What to work on. Pick the lines holding the string "Open" out of the records and copy them.
"""
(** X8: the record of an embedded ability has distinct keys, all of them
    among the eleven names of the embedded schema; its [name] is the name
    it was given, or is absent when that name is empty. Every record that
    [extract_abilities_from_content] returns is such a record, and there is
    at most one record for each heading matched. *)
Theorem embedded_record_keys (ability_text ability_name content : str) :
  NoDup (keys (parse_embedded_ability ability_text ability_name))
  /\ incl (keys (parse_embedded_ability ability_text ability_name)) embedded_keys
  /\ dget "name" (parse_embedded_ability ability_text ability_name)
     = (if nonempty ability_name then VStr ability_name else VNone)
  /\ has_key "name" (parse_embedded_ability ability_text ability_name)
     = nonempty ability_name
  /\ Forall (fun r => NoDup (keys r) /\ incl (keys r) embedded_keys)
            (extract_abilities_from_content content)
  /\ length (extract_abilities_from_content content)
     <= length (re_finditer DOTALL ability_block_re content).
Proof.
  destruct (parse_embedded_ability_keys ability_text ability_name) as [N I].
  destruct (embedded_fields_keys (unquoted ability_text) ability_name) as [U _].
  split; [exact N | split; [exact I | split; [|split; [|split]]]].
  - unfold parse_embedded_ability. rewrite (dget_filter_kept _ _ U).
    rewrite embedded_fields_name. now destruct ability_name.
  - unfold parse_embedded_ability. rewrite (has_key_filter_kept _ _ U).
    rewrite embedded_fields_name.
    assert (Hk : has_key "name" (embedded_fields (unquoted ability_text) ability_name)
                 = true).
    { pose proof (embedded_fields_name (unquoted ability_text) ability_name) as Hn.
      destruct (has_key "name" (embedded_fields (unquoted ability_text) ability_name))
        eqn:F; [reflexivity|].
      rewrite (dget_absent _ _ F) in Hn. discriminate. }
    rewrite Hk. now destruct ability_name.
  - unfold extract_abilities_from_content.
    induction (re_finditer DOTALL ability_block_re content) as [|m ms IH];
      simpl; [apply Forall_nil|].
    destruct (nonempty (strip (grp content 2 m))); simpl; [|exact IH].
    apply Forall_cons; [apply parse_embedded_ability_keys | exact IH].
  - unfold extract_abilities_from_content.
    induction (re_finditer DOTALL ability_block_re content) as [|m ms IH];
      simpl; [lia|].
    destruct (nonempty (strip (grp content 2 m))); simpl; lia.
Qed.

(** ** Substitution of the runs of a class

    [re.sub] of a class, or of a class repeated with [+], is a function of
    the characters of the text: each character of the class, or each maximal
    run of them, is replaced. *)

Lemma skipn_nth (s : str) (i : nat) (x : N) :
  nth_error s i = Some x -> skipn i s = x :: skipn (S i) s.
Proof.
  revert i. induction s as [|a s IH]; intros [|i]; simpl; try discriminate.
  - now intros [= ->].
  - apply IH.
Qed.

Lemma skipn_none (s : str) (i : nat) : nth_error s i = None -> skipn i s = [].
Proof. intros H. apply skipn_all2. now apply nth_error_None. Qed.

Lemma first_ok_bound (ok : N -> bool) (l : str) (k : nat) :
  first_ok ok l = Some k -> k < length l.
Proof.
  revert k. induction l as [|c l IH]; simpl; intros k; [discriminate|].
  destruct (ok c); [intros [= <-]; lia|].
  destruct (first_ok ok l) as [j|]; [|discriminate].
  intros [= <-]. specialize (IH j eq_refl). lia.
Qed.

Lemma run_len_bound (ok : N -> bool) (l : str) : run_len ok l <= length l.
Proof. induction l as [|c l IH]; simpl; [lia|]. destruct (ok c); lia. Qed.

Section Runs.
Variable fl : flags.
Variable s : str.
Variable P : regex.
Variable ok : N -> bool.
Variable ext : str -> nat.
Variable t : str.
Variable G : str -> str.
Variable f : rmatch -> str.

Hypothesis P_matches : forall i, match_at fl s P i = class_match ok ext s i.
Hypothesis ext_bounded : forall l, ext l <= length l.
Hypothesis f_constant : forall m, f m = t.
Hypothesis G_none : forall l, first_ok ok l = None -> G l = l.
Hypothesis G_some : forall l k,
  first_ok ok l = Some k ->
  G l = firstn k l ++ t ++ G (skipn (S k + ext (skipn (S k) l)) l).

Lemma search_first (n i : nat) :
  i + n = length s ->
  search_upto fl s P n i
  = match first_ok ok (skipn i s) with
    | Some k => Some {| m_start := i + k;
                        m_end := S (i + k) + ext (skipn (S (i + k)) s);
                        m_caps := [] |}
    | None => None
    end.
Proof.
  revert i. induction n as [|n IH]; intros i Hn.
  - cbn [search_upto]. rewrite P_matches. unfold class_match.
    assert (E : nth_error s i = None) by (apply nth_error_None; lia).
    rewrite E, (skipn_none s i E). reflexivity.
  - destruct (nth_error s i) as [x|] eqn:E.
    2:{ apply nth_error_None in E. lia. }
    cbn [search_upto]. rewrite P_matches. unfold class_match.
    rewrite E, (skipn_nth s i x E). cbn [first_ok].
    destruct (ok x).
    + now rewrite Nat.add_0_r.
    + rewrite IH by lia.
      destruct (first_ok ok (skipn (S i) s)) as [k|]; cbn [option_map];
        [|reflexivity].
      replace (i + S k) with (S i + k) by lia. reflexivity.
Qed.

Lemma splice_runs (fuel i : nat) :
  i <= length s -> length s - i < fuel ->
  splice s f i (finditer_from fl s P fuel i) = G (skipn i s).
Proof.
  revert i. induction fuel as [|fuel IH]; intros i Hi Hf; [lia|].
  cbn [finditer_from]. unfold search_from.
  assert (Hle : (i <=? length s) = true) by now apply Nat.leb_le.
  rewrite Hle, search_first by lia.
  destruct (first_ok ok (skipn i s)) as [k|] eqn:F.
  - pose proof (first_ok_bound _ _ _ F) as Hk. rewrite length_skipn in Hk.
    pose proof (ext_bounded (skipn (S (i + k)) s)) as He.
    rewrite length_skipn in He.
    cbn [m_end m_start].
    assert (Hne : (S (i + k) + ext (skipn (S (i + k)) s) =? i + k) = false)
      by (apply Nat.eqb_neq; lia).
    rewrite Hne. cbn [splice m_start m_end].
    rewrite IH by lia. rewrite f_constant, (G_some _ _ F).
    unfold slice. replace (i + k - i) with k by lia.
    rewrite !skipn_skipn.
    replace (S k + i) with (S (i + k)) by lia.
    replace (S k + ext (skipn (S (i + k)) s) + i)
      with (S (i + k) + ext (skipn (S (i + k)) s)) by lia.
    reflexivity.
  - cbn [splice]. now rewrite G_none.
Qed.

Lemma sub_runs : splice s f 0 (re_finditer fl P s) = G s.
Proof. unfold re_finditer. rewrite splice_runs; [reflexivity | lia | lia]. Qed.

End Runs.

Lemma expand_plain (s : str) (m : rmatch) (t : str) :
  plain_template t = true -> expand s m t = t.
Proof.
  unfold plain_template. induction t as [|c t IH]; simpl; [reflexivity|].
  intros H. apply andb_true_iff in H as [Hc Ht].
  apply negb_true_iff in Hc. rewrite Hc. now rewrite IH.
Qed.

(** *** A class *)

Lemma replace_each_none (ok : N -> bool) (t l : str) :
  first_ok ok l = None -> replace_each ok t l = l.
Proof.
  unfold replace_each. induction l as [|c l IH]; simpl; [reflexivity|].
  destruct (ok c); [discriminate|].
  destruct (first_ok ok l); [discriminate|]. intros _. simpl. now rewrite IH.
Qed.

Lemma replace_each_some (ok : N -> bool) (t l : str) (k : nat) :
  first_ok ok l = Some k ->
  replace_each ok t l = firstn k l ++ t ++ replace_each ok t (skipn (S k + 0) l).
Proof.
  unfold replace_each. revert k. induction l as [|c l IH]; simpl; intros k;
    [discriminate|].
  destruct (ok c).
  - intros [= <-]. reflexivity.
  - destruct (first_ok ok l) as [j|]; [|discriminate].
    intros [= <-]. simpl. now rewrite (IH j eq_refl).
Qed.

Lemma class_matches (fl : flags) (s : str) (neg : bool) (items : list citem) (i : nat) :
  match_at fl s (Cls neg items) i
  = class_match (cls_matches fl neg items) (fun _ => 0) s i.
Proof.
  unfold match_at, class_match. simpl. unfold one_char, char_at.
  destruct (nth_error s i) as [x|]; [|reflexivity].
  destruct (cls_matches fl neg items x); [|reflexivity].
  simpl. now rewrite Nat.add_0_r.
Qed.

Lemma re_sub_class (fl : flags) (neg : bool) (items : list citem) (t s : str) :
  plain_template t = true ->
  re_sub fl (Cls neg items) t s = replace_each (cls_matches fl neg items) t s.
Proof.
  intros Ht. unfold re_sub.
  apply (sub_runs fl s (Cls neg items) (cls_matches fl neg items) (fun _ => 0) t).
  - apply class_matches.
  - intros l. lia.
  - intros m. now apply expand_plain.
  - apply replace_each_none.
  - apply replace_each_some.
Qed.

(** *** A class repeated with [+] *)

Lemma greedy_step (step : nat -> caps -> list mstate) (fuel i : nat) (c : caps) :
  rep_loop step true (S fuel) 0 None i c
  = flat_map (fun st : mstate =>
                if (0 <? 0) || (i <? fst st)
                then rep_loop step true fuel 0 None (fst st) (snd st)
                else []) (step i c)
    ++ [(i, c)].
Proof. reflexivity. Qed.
"""
"""
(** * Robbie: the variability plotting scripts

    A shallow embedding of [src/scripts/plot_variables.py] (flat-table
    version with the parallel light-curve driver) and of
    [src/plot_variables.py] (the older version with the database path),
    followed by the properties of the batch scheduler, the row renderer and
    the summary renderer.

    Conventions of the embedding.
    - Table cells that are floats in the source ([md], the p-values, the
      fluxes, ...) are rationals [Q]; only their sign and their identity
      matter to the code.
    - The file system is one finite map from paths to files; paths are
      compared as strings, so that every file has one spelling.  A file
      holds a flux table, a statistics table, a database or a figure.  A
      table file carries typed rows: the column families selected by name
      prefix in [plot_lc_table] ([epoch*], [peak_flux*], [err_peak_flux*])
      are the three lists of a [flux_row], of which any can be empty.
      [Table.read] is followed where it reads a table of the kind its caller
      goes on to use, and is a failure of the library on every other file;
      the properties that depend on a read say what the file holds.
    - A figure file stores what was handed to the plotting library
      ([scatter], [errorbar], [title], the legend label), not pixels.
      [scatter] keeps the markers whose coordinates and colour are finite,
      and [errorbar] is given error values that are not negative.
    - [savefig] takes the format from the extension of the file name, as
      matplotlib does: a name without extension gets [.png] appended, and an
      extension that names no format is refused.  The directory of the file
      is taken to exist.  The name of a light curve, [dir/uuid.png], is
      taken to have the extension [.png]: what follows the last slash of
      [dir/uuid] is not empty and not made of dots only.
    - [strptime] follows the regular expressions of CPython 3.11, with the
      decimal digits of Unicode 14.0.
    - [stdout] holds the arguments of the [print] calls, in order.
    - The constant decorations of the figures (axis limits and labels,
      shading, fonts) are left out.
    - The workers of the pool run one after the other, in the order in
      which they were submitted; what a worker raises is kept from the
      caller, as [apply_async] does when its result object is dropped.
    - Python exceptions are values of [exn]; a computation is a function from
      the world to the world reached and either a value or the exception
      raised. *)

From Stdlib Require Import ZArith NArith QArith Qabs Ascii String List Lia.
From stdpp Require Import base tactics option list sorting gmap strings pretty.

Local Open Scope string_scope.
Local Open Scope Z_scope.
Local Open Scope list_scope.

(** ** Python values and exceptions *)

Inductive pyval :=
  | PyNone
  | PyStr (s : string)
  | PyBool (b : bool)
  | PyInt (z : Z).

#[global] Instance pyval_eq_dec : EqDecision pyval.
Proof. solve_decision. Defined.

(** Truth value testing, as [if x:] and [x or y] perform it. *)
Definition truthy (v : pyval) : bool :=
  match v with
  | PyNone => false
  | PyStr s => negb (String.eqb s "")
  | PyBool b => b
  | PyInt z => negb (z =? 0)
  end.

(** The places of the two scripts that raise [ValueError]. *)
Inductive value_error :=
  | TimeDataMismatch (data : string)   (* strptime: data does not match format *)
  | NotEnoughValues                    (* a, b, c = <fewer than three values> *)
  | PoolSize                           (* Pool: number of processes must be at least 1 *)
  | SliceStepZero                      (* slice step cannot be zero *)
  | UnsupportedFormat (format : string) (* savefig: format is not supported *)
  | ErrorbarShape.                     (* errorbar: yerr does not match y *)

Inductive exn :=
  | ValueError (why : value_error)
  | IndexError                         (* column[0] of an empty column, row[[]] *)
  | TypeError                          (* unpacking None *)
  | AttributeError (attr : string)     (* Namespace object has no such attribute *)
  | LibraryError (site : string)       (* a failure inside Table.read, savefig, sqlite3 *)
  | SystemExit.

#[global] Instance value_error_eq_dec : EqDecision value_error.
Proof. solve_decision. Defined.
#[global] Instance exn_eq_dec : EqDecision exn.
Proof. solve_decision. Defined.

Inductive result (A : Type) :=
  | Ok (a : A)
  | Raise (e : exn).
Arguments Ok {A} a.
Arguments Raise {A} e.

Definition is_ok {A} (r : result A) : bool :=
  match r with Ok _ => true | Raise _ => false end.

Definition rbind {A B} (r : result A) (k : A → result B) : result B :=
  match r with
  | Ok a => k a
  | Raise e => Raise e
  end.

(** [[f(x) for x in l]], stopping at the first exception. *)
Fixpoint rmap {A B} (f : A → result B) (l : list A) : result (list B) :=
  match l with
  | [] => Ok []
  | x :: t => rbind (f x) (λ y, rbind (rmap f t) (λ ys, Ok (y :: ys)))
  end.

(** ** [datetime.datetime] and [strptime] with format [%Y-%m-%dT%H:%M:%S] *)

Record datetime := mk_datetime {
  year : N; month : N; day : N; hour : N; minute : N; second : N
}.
"""
"""
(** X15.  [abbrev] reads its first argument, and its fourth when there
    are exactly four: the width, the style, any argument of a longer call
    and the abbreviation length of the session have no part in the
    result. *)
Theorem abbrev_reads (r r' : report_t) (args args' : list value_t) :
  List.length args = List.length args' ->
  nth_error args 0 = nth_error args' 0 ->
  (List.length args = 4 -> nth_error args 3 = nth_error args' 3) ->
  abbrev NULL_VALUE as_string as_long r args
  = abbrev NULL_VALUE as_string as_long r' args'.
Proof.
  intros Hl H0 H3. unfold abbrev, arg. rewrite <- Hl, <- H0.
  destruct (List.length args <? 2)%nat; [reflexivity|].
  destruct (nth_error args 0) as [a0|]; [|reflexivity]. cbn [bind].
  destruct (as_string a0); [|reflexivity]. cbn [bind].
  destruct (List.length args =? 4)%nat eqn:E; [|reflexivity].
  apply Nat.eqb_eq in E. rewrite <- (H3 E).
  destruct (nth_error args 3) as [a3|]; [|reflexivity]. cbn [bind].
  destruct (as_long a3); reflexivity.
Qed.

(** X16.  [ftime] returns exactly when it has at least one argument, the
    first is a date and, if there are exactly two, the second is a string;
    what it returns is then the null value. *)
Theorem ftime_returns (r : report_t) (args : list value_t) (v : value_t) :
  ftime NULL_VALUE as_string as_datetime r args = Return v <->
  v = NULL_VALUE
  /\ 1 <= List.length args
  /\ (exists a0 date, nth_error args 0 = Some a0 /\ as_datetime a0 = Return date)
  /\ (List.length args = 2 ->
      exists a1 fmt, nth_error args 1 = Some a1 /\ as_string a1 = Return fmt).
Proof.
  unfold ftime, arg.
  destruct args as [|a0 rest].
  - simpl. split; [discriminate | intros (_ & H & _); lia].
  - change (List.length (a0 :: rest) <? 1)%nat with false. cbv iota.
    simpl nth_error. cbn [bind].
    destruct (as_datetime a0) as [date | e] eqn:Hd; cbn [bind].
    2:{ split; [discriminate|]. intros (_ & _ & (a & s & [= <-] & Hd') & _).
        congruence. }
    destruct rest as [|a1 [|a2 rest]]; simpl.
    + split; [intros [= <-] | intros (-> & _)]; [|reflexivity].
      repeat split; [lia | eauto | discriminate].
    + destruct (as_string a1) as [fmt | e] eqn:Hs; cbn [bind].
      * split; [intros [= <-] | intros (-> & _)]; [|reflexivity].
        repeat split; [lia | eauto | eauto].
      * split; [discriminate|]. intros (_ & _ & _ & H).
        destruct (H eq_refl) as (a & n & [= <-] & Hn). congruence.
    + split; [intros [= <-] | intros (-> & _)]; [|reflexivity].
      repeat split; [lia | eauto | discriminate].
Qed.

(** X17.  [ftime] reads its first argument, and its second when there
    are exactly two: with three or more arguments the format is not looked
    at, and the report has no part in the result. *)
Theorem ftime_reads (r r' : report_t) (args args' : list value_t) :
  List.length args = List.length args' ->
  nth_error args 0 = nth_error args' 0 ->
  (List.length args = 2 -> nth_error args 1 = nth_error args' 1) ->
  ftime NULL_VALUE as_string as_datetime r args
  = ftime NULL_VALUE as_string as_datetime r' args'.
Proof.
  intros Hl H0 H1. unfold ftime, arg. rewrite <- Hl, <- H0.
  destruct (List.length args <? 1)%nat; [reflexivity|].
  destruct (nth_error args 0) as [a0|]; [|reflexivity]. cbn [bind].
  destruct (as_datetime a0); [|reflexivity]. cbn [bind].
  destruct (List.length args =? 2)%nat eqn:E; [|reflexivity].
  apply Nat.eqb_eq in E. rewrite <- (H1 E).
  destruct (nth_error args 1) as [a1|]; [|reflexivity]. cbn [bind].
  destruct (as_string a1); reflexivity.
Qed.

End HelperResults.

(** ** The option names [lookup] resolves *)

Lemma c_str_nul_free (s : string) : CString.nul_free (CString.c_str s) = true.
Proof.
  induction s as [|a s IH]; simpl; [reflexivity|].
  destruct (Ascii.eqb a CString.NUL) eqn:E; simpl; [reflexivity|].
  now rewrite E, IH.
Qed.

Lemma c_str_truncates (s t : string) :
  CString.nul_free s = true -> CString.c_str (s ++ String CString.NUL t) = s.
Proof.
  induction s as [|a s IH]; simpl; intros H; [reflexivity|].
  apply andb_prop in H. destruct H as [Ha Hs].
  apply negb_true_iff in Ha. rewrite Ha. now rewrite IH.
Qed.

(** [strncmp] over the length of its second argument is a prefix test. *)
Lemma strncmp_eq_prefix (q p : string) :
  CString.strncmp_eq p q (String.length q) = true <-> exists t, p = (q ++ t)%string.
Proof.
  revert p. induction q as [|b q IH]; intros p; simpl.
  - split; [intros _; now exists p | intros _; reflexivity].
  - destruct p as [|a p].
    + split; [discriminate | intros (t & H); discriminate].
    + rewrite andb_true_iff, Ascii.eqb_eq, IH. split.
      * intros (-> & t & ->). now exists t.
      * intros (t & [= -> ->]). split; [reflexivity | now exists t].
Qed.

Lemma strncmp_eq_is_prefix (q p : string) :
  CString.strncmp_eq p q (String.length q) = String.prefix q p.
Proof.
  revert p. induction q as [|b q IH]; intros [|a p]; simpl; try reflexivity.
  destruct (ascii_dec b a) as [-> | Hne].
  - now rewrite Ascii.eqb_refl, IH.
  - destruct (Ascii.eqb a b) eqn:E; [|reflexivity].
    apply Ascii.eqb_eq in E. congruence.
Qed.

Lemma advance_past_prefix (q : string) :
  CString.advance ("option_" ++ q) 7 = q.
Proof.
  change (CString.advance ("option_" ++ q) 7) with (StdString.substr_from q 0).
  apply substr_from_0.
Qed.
"""
Completed exercise.
Local Open Scope string_scope.
Local Open Scope Z_scope.
Local Open Scope list_scope.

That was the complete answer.